Write the records out once more, so that nothing differs from the original.

Data for this task Block Start

Lemma frag_frames_lookup h k cs i f : frag_frames h k cs !! i = Some f ->
  exists c, cs !! i = Some c /\ f = frag_hdr h (bool_decide (S i = length cs)) (k + Z.of_nat i) ++ c.
Proof.
  revert k i; induction cs as [|c cs IH]; intros k i; [done|]; destruct i as [|i]; cbn [frag_frames].
  - intros [= <-]; exists c; split; [done|]; rewrite Z.add_0_r; destruct cs; [done|]; by rewrite bool_decide_false.
  - intros Hi; change (frag_frames h (k + 1) cs !! i = Some f) in Hi; destruct (IH _ _ Hi) as (c' & Hc & ->); exists c'; split; [done|].
    replace (k + 1 + Z.of_nat i) with (k + Z.of_nat (S i)) by lia.
    by rewrite (bool_decide_ext (S (S i) = length (c :: cs)) (S i = length cs)) by (cbn [length]; lia).
Qed.

Lemma length_frag_frames h k cs : length (frag_frames h k cs) = length cs.
Proof. revert k; induction cs as [|c cs IH]; intros k; [done|]; cbn; by rewrite IH. Qed.

(** ** Lemmas: what the receiver reads in a fragment *)

Section Receive.
Context (h : list Z) (key : option Defrag.rx_key) (sno : Z) (sec : nat).
Hypothesis Hbytes : bytes h.
Hypothesis H24 : (24 <= length h)%nat.
Hypothesis Hhdr : Z.of_nat (length h) = ieee80211_hdrlen (frame_control h).
Hypothesis Hctl : ieee80211_is_ctl (frame_control h) = false.
Hypothesis Hmc : Defrag.is_multicast_ether_addr h = false.
Hypothesis Hprot : ieee80211_has_protected (frame_control h) = false.
Hypothesis Hfresh : fresh_seq h.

Data for this task Block End

§ Task solution
Lemma frag_frames_lookup h k cs i f : frag_frames h k cs !! i = Some f ->
  exists c, cs !! i = Some c /\ f = frag_hdr h (bool_decide (S i = length cs)) (k + Z.of_nat i) ++ c.
Proof.
  revert k i; induction cs as [|c cs IH]; intros k i; [done|]; destruct i as [|i]; cbn [frag_frames].
  - intros [= <-]; exists c; split; [done|]; rewrite Z.add_0_r; destruct cs; [done|]; by rewrite bool_decide_false.
  - intros Hi; change (frag_frames h (k + 1) cs !! i = Some f) in Hi; destruct (IH _ _ Hi) as (c' & Hc & ->); exists c'; split; [done|].
    replace (k + 1 + Z.of_nat i) with (k + Z.of_nat (S i)) by lia.
    by rewrite (bool_decide_ext (S (S i) = length (c :: cs)) (S i = length cs)) by (cbn [length]; lia).
Qed.

Lemma length_frag_frames h k cs : length (frag_frames h k cs) = length cs.
Proof. revert k; induction cs as [|c cs IH]; intros k; [done|]; cbn; by rewrite IH. Qed.

(** ** Lemmas: what the receiver reads in a fragment *)

Section Receive.
Context (h : list Z) (key : option Defrag.rx_key) (sno : Z) (sec : nat).
Hypothesis Hbytes : bytes h.
Hypothesis H24 : (24 <= length h)%nat.
Hypothesis Hhdr : Z.of_nat (length h) = ieee80211_hdrlen (frame_control h).
Hypothesis Hctl : ieee80211_is_ctl (frame_control h) = false.
Hypothesis Hmc : Defrag.is_multicast_ether_addr h = false.
Hypothesis Hprot : ieee80211_has_protected (frame_control h) = false.
Hypothesis Hfresh : fresh_seq h.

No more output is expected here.